[DATA EXTRACTS — start]

(** The order as propositions. *)
Definition le (a b : number) : Prop := leb a b = true.
Definition lt (a b : number) : Prop := ltb a b = true.

End Number.

Notation "a + b" := (Number.add a b) : num_scope.
Notation "a - b" := (Number.sub a b) : num_scope.
Notation "a * b" := (Number.mul a b) : num_scope.
Notation "a / b" := (Number.div a b) : num_scope.
Notation "a <=? b" := (Number.leb a b) : num_scope.
Notation "a <? b" := (Number.ltb a b) : num_scope.
Notation "a >=? b" := (Number.leb b a) (at level 70) : num_scope.
Notation "a >? b" := (Number.ltb b a) (at level 70) : num_scope.
Notation "a <= b" := (Number.le a b) : num_scope.
Notation "a < b" := (Number.lt a b) : num_scope.
Notation "a <= b <= c" := (Number.le a b /\ Number.le b c) : num_scope.

(** [a ?? b]: the nullish-coalescing operator on an optional field. *)
Definition orElse {A : Type} (a : option A) (b : A) : A :=
  match a with
  | Some v => v
  | None => b
  end.
Notation "a ?? b" := (orElse a b) (at level 45, left associativity).

(** ** The date/time collaborator

    The kernel's date-time values come from an external library (dayjs), of
    which it uses [subtract(n, 'minute')] on a sunrise and
    [hour(6).minute(0).second(0)] on a day's date; the tests add
    [add(n, 'minute')] and the comparisons [isBefore] and [isSame]. *)

(** Modelled from the spec: a date-time value is an instant, a position on a
    time axis measured in minutes ([NaN] is dayjs's Invalid Date). *)
Definition Dayjs : Type := number.

Module DayjsOps.

(** Modelled from the spec: [d.subtract(minutes, 'minute')]. *)
Definition subtract (d : Dayjs) (minutes : number) : Dayjs := (d - minutes)%num.

(** Modelled from the spec: [d.add(minutes, 'minute')]. *)
Definition add (d : Dayjs) (minutes : number) : Dayjs := (d + minutes)%num.

(** Modelled from the spec: chronological comparison, [a.isBefore(b)] and
    [a.isSame(b)]. *)
Definition isBefore (a b : Dayjs) : bool := (a <? b)%num.

Definition isSame (a b : Dayjs) : bool := ((a <=? b) && (b <=? a))%num.

End DayjsOps.

(** Modelled from the spec: setting the clock time of a date is calendar
    arithmetic, which the kernel leaves to the library; it is a parameter
    here.  [atSixOClock d] is [d.hour(6).minute(0).second(0)]. *)
Class Calendar : Type := { atSixOClock : Dayjs -> Dayjs }.

(** ** The data model ([models]) *)

Record GrassType : Type := {
  grassName : string;
  cropCoefficient : number
}.

Record SoilType : Type := {
  soilName : string;
  availableWaterHoldingCapacityMmPerM : number;
  infiltrationRateMmPerHr : number
}.

(** [location] is carried by the source type and never read by the kernel; it
    is left out.  [currentDepletionMm] is read through [??] and is therefore
    optional here. *)
Record Zone : Type := {
  id : string;
  name : string;
  grassType : GrassType;
  soil : SoilType;
  rootDepthM : number;
  allowableDepletionFraction : number;
  irrigationEfficiency : number;
  flowRateLPerMin : number;
  areaM2 : number;
  precipitationRateMmPerHr : option number;
  currentDepletionMm : option number;
  isEnabled : option bool
}.

Record DailyWeather : Type := {
  date : Dayjs;
  evapotranspirationMmPerDay : option number;
  rainfallMm : option number;
  sunrise : option Dayjs
}.

Record IrrigationCycle : Type := {
  startTime : Dayjs;
  durationMin : number
}.

Record IrrigationScheduleEntry : Type := {
  entryDate : Dayjs;
  zoneId : string;
  cycles : list IrrigationCycle;
  appliedDepthMm : number;
  depletionBeforeMm : number;
  depletionAfterMm : number
}.

(** ** Helpers *)

Section Helpers.

Import Number.
Local Open Scope num_scope.

Definition clampValue (value min max : number) : number :=
  Math_max min (Math_min max value).

Definition roundTo1Decimal (value : number) : number :=
  Math_round (value * Fin 10) / Fin 10.

Definition estimateSoakMinutes (infiltrationRateMmHr : number) : number :=
  if infiltrationRateMmHr >=? Fin 20 then Fin 15
  else if infiltrationRateMmHr >=? Fin 12 then Fin 25
  else if infiltrationRateMmHr >=? Fin 8 then Fin 35
  else if infiltrationRateMmHr >=? Fin 5 then Fin 45
  else Fin 60.

End Helpers.

(** ** The cycle planner *)

Section CyclePlanner.

Import Number.
Local Open Scope num_scope.
(** C4, on two concrete runs from the start of the process.  In the first
    the response to the URL is not a redirect.  In the second the code is
    handed a redirect to a URL that three engines flag (which takes a
    client that does not follow redirects itself). *)
Lemma suspicious_iff_redirected_to_unsafe_witness :
  let plain := Demo.scripted [Demo.ok 200 None no_report] (fun _ => 0) in
  let direct := fst (run plain (checkRedirects Demo.runtime
                                  (JStr "http://plain.example")) boot) in
  let flagged := fst (run Demo.flagged_redirect
                        (checkRedirects Demo.runtime (JStr "http://redir/a"))
                        boot) in
  (classification_law direct
   /\ Redirect.status direct = "clean"
   /\ Redirect.final_url_safety direct = Safety.only "no_redirect")
  /\ (classification_law flagged
      /\ Redirect.status flagged = "suspicious"
      /\ Redirect.redirect_chain flagged
         = [JStr "http://redir/a"; JStr "http://evil/"]
      /\ Safety.positives (Redirect.final_url_safety flagged) = Some 3).
Proof.
  intros plain direct flagged. split.
  - destruct (suspicious_iff_redirected_to_unsafe plain Demo.runtime boot []
                (reach_boot plain Demo.runtime)) as (Hlaw & _ & _ & Hfrom).
    split; [apply Hlaw |].
    destruct (Hfrom (JStr "http://plain.example")
                [JStr "http://plain.example"] [200] eq_refl eq_refl)
      as (_ & _ & Hfinal & _ & [Hs | Hc]).
    + exfalso. revert Hs. vm_compute. discriminate.
    + split; [exact Hc | exact Hfinal].
  - destruct (suspicious_iff_redirected_to_unsafe Demo.flagged_redirect
                Demo.runtime boot []
                (reach_boot Demo.flagged_redirect Demo.runtime))
      as (Hlaw & _ & _ & Hfrom).
    split; [apply Hlaw |].
    destruct (Hfrom (JStr "http://redir/a")
                [JStr "http://redir/a"; JStr "http://evil/"] [302; 200]
                eq_refl ltac:(vm_compute; reflexivity))
      as (Hchain & _ & Hfinal & Hiff & _).
    split; [| split; [exact Hchain |]].
    + apply Hiff. split; [cbn; lia |]. split; [vm_compute; reflexivity |].
      exists 3. split; [vm_compute; reflexivity | lia].
    + fold flagged in Hfinal. rewrite Hfinal. vm_compute. reflexivity.
Defined.

(** The third scenario of the specification, with a client that hands
    the redirect to the code. *)
Example redirect_to_flagged_is_suspicious :
  let r := fst (run Demo.flagged_redirect
                  (checkRedirects Demo.runtime (JStr "http://redir/a")) boot) in
  length (Redirect.redirect_chain r) = 2%nat
  /\ Redirect.status_codes r = [302; 200]
  /\ Redirect.status r = "suspicious".
Proof. vm_compute. repeat split. Qed.

(** C7, on a concrete run: both entries were stored at time 0 and are read
    one millisecond after they have reached 24h. *)
Lemma stale_entry_is_evicted_and_recomputed_witness :
  let N := Demo.scripted [] (fun _ => CACHE_TTL + 1) in
  let u := JStr "http://a/" in
  let w := Demo.cached_world u in
  (run N (checkUrlSafety Demo.runtime u) w
   = run N (scan Demo.runtime u (safety_key u)) (evicted (safety_key u) w))
  /\ (run N (checkRedirects Demo.runtime u) w
      = run N (resolve Demo.runtime u (redirect_key u))
          (evicted (redirect_key u) w)).
Proof.
  intros N u w. split.
  - refine (proj1 (proj2 (proj2 (stale_entry_is_evicted_and_recomputed
                            N Demo.runtime SafetyCall u
                            {| data := DSafety (Safety.only "safe");
                               timestamp := 0 |} w _ _)))).
    + vm_compute. reflexivity.
    + vm_compute. reflexivity.
  - refine (proj1 (proj2 (proj2 (stale_entry_is_evicted_and_recomputed
                            N Demo.runtime RedirectsCall u
                            {| data := DRedirect
                                 {| Redirect.status := "clean";
                                    Redirect.message := None;
                                    Redirect.redirect_chain := [u];
                                    Redirect.status_codes := [200];
                                    Redirect.final_url_safety :=
                                      Safety.only "no_redirect" |};
                               timestamp := 0 |} w _ _)))).
    + vm_compute. reflexivity.
    + vm_compute. reflexivity.
Defined.
(** C2, amended.  [malloc(0)] takes the path of the thread cache and is
    served as a request of class 0, the class of the blocks of 8 bytes
    ([Index 0 = 0], [RoundUp 0 = 8]).  Whenever the call returns, it
    returns a block, never null, and of the thread cache only the list of
    class 0 has changed.  The block is the head of that list when the
    list is not empty, and nothing else has changed; otherwise it is the
    head of the free list of a span of the central bucket 0; and when no
    span of that bucket has a free object, it is the first byte of a span
    taken from the page heap for blocks of 8 bytes, in use and registered
    in the page map. *)
Theorem malloc_0_returns_block fuel idx tls w p tls' w' :
  ConcurrentAlloc.malloc fuel SizeUtils.tables idx tls 0 w = Done (p, tls') w' →
  SizeUtils.Index SizeUtils.tables 0 = 0 ∧ SizeUtils.RoundUp SizeUtils.tables 0 = 8 ∧
  p ≠ 0 ∧
  ∃ l l',
    default (ThreadCache.ThreadCache SizeUtils.tables) tls !! 0%nat = Some l ∧
    tls' = Some (<[ 0%nat := l' ]> (default (ThreadCache.ThreadCache SizeUtils.tables) tls)) ∧
    ((_head l ≠ 0 ∧ p = _head l ∧ w' = w) ∨
     (_head l = 0 ∧
      ∃ b span s,
        buckets w !! 0%nat = Some b ∧ span ∈ b ∧ spans w !! span = Some s ∧
        Span._freeList s ≠ 0 ∧ p = Span._freeList s) ∨
     (_head l = 0 ∧
      ∃ b span s,
        buckets w !! 0%nat = Some b ∧
        (∀ it s0, it ∈ b → spans w !! it = Some s0 → Span._freeList s0 = 0) ∧
        spans w' !! span = Some s ∧
        p = wrap64 (Z.shiftl (Span._pageId s) PAGE_SHIFT) ∧
        Span._objSize s = 8 ∧ Span._isUse s = true ∧
        PageMap.get (pagemap w') (wrap64 (Span._pageId s)) = span)).
Proof.
  intros Hrun. split; [exact Index_tables_0|]. split; [exact RoundUp_tables_0|].
  pose proof Index_tables_0 as HI. pose proof RoundUp_tables_0 as HR.
  revert Hrun HI HR. generalize SizeUtils.tables. intros t Hrun HI HR.
  unfold ConcurrentAlloc.malloc in Hrun. change (MAX_BYTES <? 0) with false in Hrun.
  cbv iota in Hrun.
  assert (Hc : match tls with Some cache => cache | None => ThreadCache.ThreadCache t end
               = default (ThreadCache.ThreadCache t) tls) by (by destruct tls).
  rewrite Hc in Hrun. clear Hc.
  set (cache := default (ThreadCache.ThreadCache t) tls) in *. clearbody cache.
  step Hrun as r w1 H1. destruct r as [p1 cache1]. injection Hrun as <- <- <-.
  split; [by eapply Allocate_block|].
  destruct (Allocate_cache _ _ _ _ _ _ _ _ _ H1) as [l' ->].
  assert (Hl : ∃ l, cache !! Z.to_nat (SizeUtils.Index t 0) = Some l).
  { unfold ThreadCache.Allocate in H1. step H1 as l0 w0 H0.
    destruct (cache !! Z.to_nat (SizeUtils.Index t 0)) as [l|]; [by exists l|done]. }
  destruct Hl as [l Hl]. exists l, l'. rewrite HI in *. change (Z.to_nat 0) with 0%nat in *.
  split; [exact Hl|]. split; [reflexivity|].
  destruct (Z.eq_dec (_head l) 0) as [Hhead|Hhead].
  2:{ left. split; [exact Hhead|].
      eapply (Allocate_pop_Done fuel t idx cache 0); [by rewrite HI|exact Hhead|exact H1]. }
  right.
  destruct (Allocate_fetch_Done fuel t idx cache 0 w l p1 (<[0%nat:=l']> cache) w1) as (e & k & w2 & Hfetch & Hsp & Hpm);
    [by rewrite HI|exact Hhead|exact H1|].
  destruct (FetchRangeObj_Done _ _ _ _ _ _ _ _ _ _ Hfetch)
    as (span & w3 & s3 & Hget & Hs3 & Hstart & Hpm3 & Hsp3).
  rewrite HI in Hget. change (Z.to_nat 0) with 0%nat in Hget.
  set (wf := with_fetch_requests ((ThreadCache.batchNum l, 0) :: fetch_requests w) w) in *.
  pose proof Hget as Hget'. unfold CentralCache.GetOneSpan in Hget'.
  step Hget' as w4 w5 H5. injection H5 as <- <-.
  step Hget' as b w5 H5.
  change (buckets wf !! Z.to_nat 0) with (buckets w !! 0%nat) in H5.
  destruct (buckets w !! 0%nat) as [b0|] eqn:Hb; [|done].
  injection H5 as <- <-.
  step Hget' as found w6 H6. apply find_span_Done in H6 as [-> Hfound].
  destruct found as [it|].
  - left. split; [exact Hhead|]. injection Hget' as <- <-.
    destruct Hfound as (Hin & s & Hs & Hfl).
    exists b0, it, s. change (spans wf) with (spans w) in *.
    assert (s3 = s) as -> by congruence. by split_and!.
  - right. split; [exact Hhead|]. clear Hget'.
    destruct (GetOneSpan_refill_Done fuel t idx 0 0 wf b0 span w3 Hb Hfound Hget)
      as (kPages & w4 & s0 & w7 & tail & w8 & Hk & H4 & Hs0 & Hs' & Hpm4 & _ & _).
    apply CalculatePageNeed_pos in Hk.
    pose proof (PageHeap_NewSpan_issues fuel idx kPages wf) as Hi.
    unfold wp in Hi. rewrite H4 in Hi. destruct Hi as (s1 & Hs1 & _ & Hmap).
    assert (s1 = s0) as -> by congruence.
    rewrite Hs', lookup_insert_eq in Hs3. injection Hs3 as <-.
    exists b0, span. eexists. rewrite Hsp, Hsp3, Hpm, Hpm3, Hpm4.
    split; [reflexivity|]. split; [exact Hfound|].
    split; [apply lookup_insert_eq|].
    cbn [Span._pageId Span._objSize Span._isUse Span._freeList Span.set_useCount
         Span.set_freeList Span.set_objSize Span.set_isUse] in *.
    split_and!; [done|done|done|].
    rewrite <- (Hmap 0) by lia. by rewrite Z.add_0_r.
Qed.
(** * markdown-grid: the grid preprocessor of [mdx_grid.py]

    A shallow embedding of the marker patterns, the argument parser, the
    structural parser, the style propagator and the marker rewriter of
    [mdx_grid.py], with the properties the specification states about them.

    Conventions of the embedding.
    - Text is a list of 8-bit characters read as the code points
      U+0000..U+00FF; the semantics followed is the one of Python 3
      ([str], [re] on [str] patterns, insertion-ordered [dict]).
    - A Python exception is a value of [exn]; a computation that may raise
      returns a [result].
    - A [dict] keyed by line numbers is a [gmap Z]; a loop over a [dict]
      visits [map_to_list] of it, and what is proved of such a loop does not
      depend on the order of the visit.  A list of lines is a Rocq list
      indexed with stdpp's lookup and insert, with Python's range check and
      negative indices written out.
    - The commands [parse_markers] creates are fresh objects, one for each
      place of a sequence, so a command is modelled by its value. *)

From Stdlib Require Import ZArith Ascii String Bool.
From stdpp Require Import gmap strings list fin_maps.

Local Open Scope Z_scope.

(** ** Text *)

Abbreviation text := (list ascii).

(** A string literal of the source. *)
Definition T (s : string) : text := list_ascii_of_string s.

Definition code (c : ascii) : N := N_of_ascii c.

Definition chr_eqb (a b : ascii) : bool := Ascii.eqb a b.

Definition newline : ascii := "010"%char.

(** [str.isspace] on a single character, which is also the class [\s] of a
    [str] pattern: TAB, LF, VT, FF, CR, FS, GS, RS, US, SPACE, NEL, NBSP. *)
Definition is_space (c : ascii) : bool :=
  let n := code c in
  ((9 <=? n) && (n <=? 13))%N || ((28 <=? n) && (n <=? 32))%N
  || (n =? 133)%N || (n =? 160)%N.

(** The class [\d]: among the first 256 code points the decimal digits are
    the ASCII ones. *)
Definition is_digit (c : ascii) : bool :=
  let n := code c in ((48 <=? n) && (n <=? 57))%N.

Definition in_range (lo hi c : ascii) : bool :=
  ((code lo <=? code c) && (code c <=? code hi))%N.
(** C1 (the code departs from the claim).  Another process holds the only
    instance of the pipe [demo].  [CreateOnly] fails with a runtime error
    that carries the native status 5, as claimed.  [CreateOrOpen] with the
    same arguments does not succeed: it throws the same error after the
    single [CreateNamedPipeW] call, without ever calling [CreateFileW],
    although the API would have answered the opening of that name with the
    handle. *)
Theorem create_or_open_does_not_fall_back :
  let api := os_name_held wide_pipe_demo 420 in
  let refused :=
    (@Throw named_pipe
       (runtime_error "Creating Named Pipe failed with error code 5."),
     {| last_error := ERROR_ACCESS_DENIED;
        trace := [Sys (CreateNamedPipeW wide_pipe_demo
                         (N.lor (N.lor (N.lor PIPE_ACCESS_DUPLEX FILE_FLAG_WRITE_THROUGH)
                                       FILE_FLAG_OVERLAPPED)
                                FILE_FLAG_FIRST_PIPE_INSTANCE)
                         (N.lor (N.lor PIPE_TYPE_MESSAGE PIPE_READMODE_MESSAGE) PIPE_WAIT)
                         1 DEFAULT_BUFFER_SIZE DEFAULT_BUFFER_SIZE DEFAULT_WAIT_TIME)] |}) in
  create_only api utf8_utf16 "demo" 1 pipe_type.Message pipe_read_mode.Message true
    initial_world = refused
  /\ (forall junk,
        create_or_open api utf8_utf16 junk "demo" 1 pipe_type.Message
          pipe_read_mode.Message true initial_world = refused)
  /\ api (syscalls (trace (snd refused)))
         (CreateFileW wide_pipe_demo (N.lor GENERIC_READ GENERIC_WRITE) 0
            OPEN_EXISTING FILE_FLAG_OVERLAPPED)
     = succeeds 420 None.
Proof.
  cbv zeta.
  assert (Hc : create_only (os_name_held wide_pipe_demo 420) utf8_utf16 "demo" 1
                 pipe_type.Message pipe_read_mode.Message true initial_world
               = (Throw (runtime_error "Creating Named Pipe failed with error code 5."),
                  {| last_error := ERROR_ACCESS_DENIED;
                     trace := [Sys (CreateNamedPipeW wide_pipe_demo
                         (N.lor (N.lor (N.lor PIPE_ACCESS_DUPLEX FILE_FLAG_WRITE_THROUGH)
                                       FILE_FLAG_OVERLAPPED)
                                FILE_FLAG_FIRST_PIPE_INSTANCE)
                         (N.lor (N.lor PIPE_TYPE_MESSAGE PIPE_READMODE_MESSAGE) PIPE_WAIT)
                         1 DEFAULT_BUFFER_SIZE DEFAULT_BUFFER_SIZE DEFAULT_WAIT_TIME)] |}))
    by (vm_compute; reflexivity).
  split; [exact Hc|]. split.
  - intros junk. now apply create_or_open_rethrows.
  - vm_compute; reflexivity.
Qed.

(** ** Overlapped read and write *)

(** C2, as the code has it.  When the submission of a read or a write
    reports more-data, the call returns [MoreData] straight away, before
    [set_valid(true)] is reached: the request comes back as it was when the
    operation was submitted, its validity flag as on entry (not valid for
    a request the call created), and [set_valid] is not invoked. *)
Theorem more_data_returns_before_set_valid os dir this request n w :
  native_status os w (transfer_call dir this n) = ERROR_MORE_DATA ->
  exists w',
    transfer os dir this request n w
    = (Ret (error.MoreData, request_at_submission this request), w')
    /\ ar_valid (request_at_submission this request)
       = match request with Some r => ar_valid r | None => false end
    /\ forall valid, ~ In (Req (m_set_valid valid)) (new_events w w').
Proof.
  intros Hst.
  rewrite transfer_closed_form. cbv zeta.
  unfold native_failed. rewrite Hst.
  replace (negb (ERROR_MORE_DATA =? ERROR_SUCCESS)) with true by reflexivity.
  rewrite orb_true_r, N.eqb_refl.
  eexists. split; [reflexivity|]. split; [reflexivity|].
  intros valid. rewrite new_events_extend.
  rewrite in_app_iff. unfold before_submission.
  destruct request; cbn; intuition discriminate.
Qed.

[DATA EXTRACTS — finish]

Show every line of the entries above where the word "level" occurs.

Notation "a >=? b" := (Number.leb b a) (at level 70) : num_scope.
Notation "a >? b" := (Number.ltb b a) (at level 70) : num_scope.
Notation "a ?? b" := (orElse a b) (at level 45, left associativity).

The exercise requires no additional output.